▶ _Exercise aim_: If a line in the records contains the string "pose", show that line.

Stored data entries
(* ===== verification/Context.v ===== *)
(** * Cancellable contexts ([src/core/context/mod.rs])

    A context is an immutable record around a cancellation token; children keep their
    parent. [tokio_util]'s tokens are third-party: a class gives their operations and
    another the documented behaviour, cancellation reaching exactly the descendants.
    So are [tokio]'s [sleep] and [select!]: of a sleep its documentation promises that it
    never ends early and ends some time after its duration, and of [select!] that it
    picks one of the branches that are ready, if there is one, in a random order.
    Readings of the clock are arguments of the operations that read it. *)
From S2P Require Import Prelude.

#[local] Set Warnings "-register-all".

(** Nanoseconds; [Instant] and [Duration]. *)
Abbreviation Instant := Z (only parsing).

(** ** Cancellation tokens *)
Class CancellationTokens : Type := {
  Tokens : Type;
  token_new : Tokens → nat * Tokens;
  child_token : nat → Tokens → nat * Tokens;
  token_cancel : nat → Tokens → Tokens;
  token_is_cancelled : nat → Tokens → bool;
  (** whether a poll of [cancelled().await] is ready *)
  token_cancelled : nat → Tokens → bool
}.

(** The documented behaviour, on an abstract view: the line of every token, itself and
    the tokens it descends from, and the tokens [cancel] was called on. A token is
    cancelled when [cancel] was called on one of its line. *)
Record Forest : Type := MkForest {
  lines : gmap nat (gset nat);
  hit : gset nat
}.

Definition line (f : Forest) (t : nat) : gset nat := default {[ t ]} (lines f !! t).

(** [n] is new to [f]. *)
Definition unused (f : Forest) (n : nat) : Prop :=
  lines f !! n = None ∧ (n ∉ hit f) ∧ ∀ t, n ≠ t → n ∉ line f t.

Class CancellationLaws `{CancellationTokens} : Type := {
  forest : Tokens → Forest;
  token_new_law s : unused (forest s) (token_new s).1
    ∧ forest (token_new s).2
      = MkForest (<[(token_new s).1 := {[ (token_new s).1 ]}]> (lines (forest s))) (hit (forest s));
  child_token_law t s : unused (forest s) (child_token t s).1
    ∧ (child_token t s).1 ≠ t
    ∧ forest (child_token t s).2
      = MkForest (<[(child_token t s).1 := {[ (child_token t s).1 ]} ∪ line (forest s) t]>
                    (lines (forest s))) (hit (forest s));
  token_cancel_law t s :
    forest (token_cancel t s) = MkForest (lines (forest s)) ({[ t ]} ∪ hit (forest s));
  token_is_cancelled_law t s :
    token_is_cancelled t s = true ↔ ∃ a, a ∈ hit (forest s) ∧ a ∈ line (forest s) t;
  token_cancelled_law t s : token_cancelled t s = token_is_cancelled t s
}.

(** ** Sleeping and selecting

    [select] is one poll of [tokio::select!] on its branches, each ready with a value or
    not, with the random draw it makes for their order. *)
Class Runtime : Type := {
  last_instant : Instant;
  Sleep : Type;
  sleep : Z → Instant → Sleep;
  poll_sleep : Instant → Sleep → bool * Sleep;
  Draw : Type;
  select {A : Type} : Draw → list (option A) → option A
}.

(** A sleep is over no earlier than its duration after it was started, and from some
    instant on, which may be later; polling it early changes neither. *)
Class RuntimeLaws `{Runtime} : Type := {
  elapses : Sleep → Instant;
  noticed : Sleep → Instant;
  sleep_elapses d now : elapses (sleep d now) = (now + d)%Z;
  poll_sleep_early now t : (now < elapses t)%Z → (poll_sleep now t).1 = false;
  poll_sleep_noticed now t : (noticed t ≤ now)%Z → (poll_sleep now t).1 = true;
  poll_sleep_pending now t : (poll_sleep now t).1 = false →
    elapses (poll_sleep now t).2 = elapses t ∧ noticed (poll_sleep now t).2 = noticed t;
  select_ready {A : Type} draw (bs : list (option A)) a :
    select draw bs = Some a → Some a ∈ bs;
  select_pending {A : Type} draw (bs : list (option A)) :
    select draw bs = None → ∀ b, b ∈ bs → b = None
}.

(** ** The context *)
Inductive IrrevocableContext : Type :=
| MkContext (token : nat) (deadline : option Instant) (parent : option IrrevocableContext).

Definition ctx_token (c : IrrevocableContext) : nat := let 'MkContext t _ _ := c in t.
Definition ctx_deadline (c : IrrevocableContext) : option Instant := 
  match c with MkContext _ d _ => d end.
Definition ctx_parent (c : IrrevocableContext) : option IrrevocableContext :=
  match c with MkContext _ _ p => p end.

Section context.
Context `{CancellationTokens} `{Runtime}.

Definition context_new (s : Tokens) : IrrevocableContext * Tokens :=
  let '(t, s') := token_new s in (MkContext t None None, s').

(** [Instant + Duration] panics past the last instant. *)
Definition instant_add (now : Instant) (d : Z) : outcome Instant :=
  if (now + d <=? last_instant)%Z then Done (now + d)%Z else Panicked.

Definition with_timeout (timeout : Z) (now : Instant) (s : Tokens)
    : outcome (IrrevocableContext * Tokens) :=
  let '(t, s') := token_new s in
  match instant_add now timeout with
  | Done deadline => Done (MkContext t (Some deadline) None, s')
  | Panicked => Panicked
  | OutOfFuel => OutOfFuel
  end.

Definition child (self : IrrevocableContext) (s : Tokens) : IrrevocableContext * Tokens :=
  let '(t, s') := child_token (ctx_token self) s in
  (MkContext t (ctx_deadline self) (Some self), s').

Definition cancel (self : IrrevocableContext) (s : Tokens) : Tokens :=
  token_cancel (ctx_token self) s.

Definition is_cancelled (self : IrrevocableContext) (s : Tokens) : bool :=
  token_is_cancelled (ctx_token self) s.

(** A poll of [cancelled().await]. *)
Definition cancelled (self : IrrevocableContext) (s : Tokens) : bool :=
  token_cancelled (ctx_token self) s.

Definition is_deadline_exceeded (self : IrrevocableContext) (now : Instant) : bool :=
  match ctx_deadline self with Some d => (d <=? now)%Z | None => false end.

Definition context_cancelled : Error := Anyhow "context cancelled" [].
Definition deadline_exceeded : Error := Anyhow "context deadline exceeded" [].

Definition err (self : IrrevocableContext) (now : Instant) (s : Tokens) : option Error :=
  if is_cancelled self s then Some context_cancelled
  else if is_deadline_exceeded self now then Some deadline_exceeded
  else None.

(** [with_cancel]: a child and the function that cancels it. *)
Definition with_cancel (self : IrrevocableContext) (s : Tokens)
    : IrrevocableContext * (Tokens → Tokens) * Tokens :=
  let '(c, s') := child self s in
  (c, token_cancel (ctx_token c), s').

(** [run], one poll at a time. At each the future is ready or not, [select!] makes its
    draw, and the tokens are what others left. The first poll reads the clock when it
    asks [err] and for the remaining time, and [sleep] reads it when it starts. *)
Section run.
Context {T : Type}.

Record Moment : Type := MkMoment {
  entered : Instant;
  asked : Instant;
  started : Instant;
  polled : Instant;
  future : option (result T);
  draw : Draw;
  tokens : Tokens
}.

(** Before its first poll, and at the [select!], with the sleep of a context that has a
    deadline. *)
Inductive RunFuture : Type := Entered | Selecting (timer : option Sleep).

(** [deadline.saturating_duration_since(Instant::now())] *)
Definition remaining (deadline now : Instant) : Z := Z.max 0 (deadline - now).

Definition poll_select (self : IrrevocableContext) (timer : option Sleep) (m : Moment)
    : result T + RunFuture :=
  let stop := if cancelled self (tokens m) then Some (Err context_cancelled) else None in
  let '(branches, timer') :=
    match timer with
    | Some t =>
        let '(over, t') := poll_sleep (polled m) t in
        ([future m; (if over then Some (Err deadline_exceeded) else None); stop], Some t')
    | None => ([future m; stop], None)
    end in
  match select (draw m) branches with
  | Some r => inl r
  | None => inr (Selecting timer')
  end.

Definition poll_run (self : IrrevocableContext) (f : RunFuture) (m : Moment)
    : result T + RunFuture :=
  match f with
  | Entered =>
      match err self (entered m) (tokens m) with
      | Some e => inl (Err e)
      | None =>
          let timer := (λ d, sleep (remaining d (asked m)) (started m)) <$> ctx_deadline self in
          poll_select self timer m
      end
  | Selecting timer => poll_select self timer m
  end.

(** The moment at which [run] ends, with its result. *)
Fixpoint run (self : IrrevocableContext) (f : RunFuture) (ms : list Moment)
    : option (Moment * result T) :=
  match ms with
  | [] => None
  | m :: rest =>
      match poll_run self f m with
      | inl r => Some (m, r)
      | inr f' => run self f' rest
      end
  end.
End run.

(** [throw_irrecoverable] never returns: it is a panic, in the root context, with a
    message; the result is the contexts passed through and the error. *)
Inductive Thrown : Type := Panic (root : IrrevocableContext) (through : nat) (e : Error).

Fixpoint throw_irrecoverable (self : IrrevocableContext) (e : Error) : Thrown :=
  let 'MkContext _ _ p := self in
  match p with
  | Some parent =>
      let 'Panic root n e' := throw_irrecoverable parent e in Panic root (S n) e'
  | None => Panic self 0 (Anyhow "irrecoverable error: {}" [ArgErr e])
  end.

(** [run_or_throw], on the result of [run]. *)
Definition or_throw {T} (self : IrrevocableContext) (r : result T) : T + Thrown :=
  match r with Ok v => inl v | Err e => inr (throw_irrecoverable self e) end.
Definition run_or_throw {T} (self : IrrevocableContext) (ms : list (@Moment T))
    : option (T + Thrown) :=
  or_throw self ∘ snd <$> run self Entered ms.
End context.
Arguments Moment {_ _} _.
Arguments MkMoment {_ _ _} _ _ _ _ _ _ _.

(** ** Properties *)
Section properties.
Context `{CancellationLaws} `{RuntimeLaws}.
Implicit Types (c : IrrevocableContext) (s : Tokens).
#[local] Set Default Proof Using "Type*".

(** What can happen to the tokens. *)
Inductive token_step s : Tokens → Prop :=
| step_new : token_step s (context_new s).2
| step_child c : token_step s (child c s).2
| step_cancel c : token_step s (cancel c s).

(** Lines are fixed once made, and calls to [cancel] are never forgotten. *)
Lemma step_forest s s' t : token_step s s' →
  (is_Some (lines (forest s) !! t) → line (forest s') t = line (forest s) t)
  ∧ line (forest s) t ⊆ line (forest s') t
  ∧ hit (forest s) ⊆ hit (forest s').
Proof.
  assert (Hadd : ∀ n l, unused (forest s) n → n ∈ l →
    let f := MkForest (<[n := l]> (lines (forest s))) (hit (forest s)) in
    (is_Some (lines (forest s) !! t) → line f t = line (forest s) t)
    ∧ line (forest s) t ⊆ line f t ∧ hit (forest s) ⊆ hit f).
  { intros n l (Hn & _) Hnl. rw /line /=. destruct (decide (t = n)) as [->|Hne].
    - rw lookup_insert_eq Hn /=. split_and!; [by intros []| |done].
      by intros a ->%elem_of_singleton.
    - by rw lookup_insert_ne. }
  intros [|c|c].
  - rw /context_new. pose proof (token_new_law s) as (Hn & Hf). destruct (token_new s) as [n s1].
    simpl in *. rw Hf. apply Hadd; [done|by apply elem_of_singleton].
  - rw /child. pose proof (child_token_law (ctx_token c) s) as (Hn & _ & Hf).
    destruct (child_token _ s) as [n s1]. simpl in *. rw Hf.
    apply Hadd; [done|by apply elem_of_union_l, elem_of_singleton].
  - rw /cancel token_cancel_law. split_and!; [done|done|apply union_subseteq_r].
Qed.

Lemma cancelled_step s s' t :
  token_step s s' → token_is_cancelled t s = true → token_is_cancelled t s' = true.
Proof.
  intros Hstep (a & Ha & Hl)%token_is_cancelled_law. apply token_is_cancelled_law.
  destruct (step_forest s s' t Hstep) as (_ & Hline & Hhit). exists a. auto.
Qed.

Lemma cancelled_mono s s' t :
  rtc token_step s s' → token_is_cancelled t s = true → token_is_cancelled t s' = true.
Proof.
  induction 1 as [s|s s1 s' Hstep _ IH]; [done|]. intros Hc. apply IH. by eapply cancelled_step.
Qed.

(** The token of a child. *)
Lemma child_line c s :
  ctx_token (child c s).1 ≠ ctx_token c
  ∧ unused (forest s) (ctx_token (child c s).1)
  ∧ line (forest (child c s).2) (ctx_token (child c s).1)
      = {[ ctx_token (child c s).1 ]} ∪ line (forest s) (ctx_token c)
  ∧ line (forest (child c s).2) (ctx_token c) = line (forest s) (ctx_token c)
  ∧ hit (forest (child c s).2) = hit (forest s).
Proof.
  rw /child. pose proof (child_token_law (ctx_token c) s) as (Hn & Hne & Hf).
  destruct (child_token _ s) as [n s1]. simpl in *. rw Hf /line /= lookup_insert_eq.
  split_and!; [done..| |done]. by rw lookup_insert_ne.
Qed.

▶ _The completed task_:
  - rw /context_new. pose proof (token_new_law s) as (Hn & Hf). destruct (token_new s) as [n s1].
  - rw /child. pose proof (child_token_law (ctx_token c) s) as (Hn & _ & Hf).
  rw /child. pose proof (child_token_law (ctx_token c) s) as (Hn & Hne & Hf).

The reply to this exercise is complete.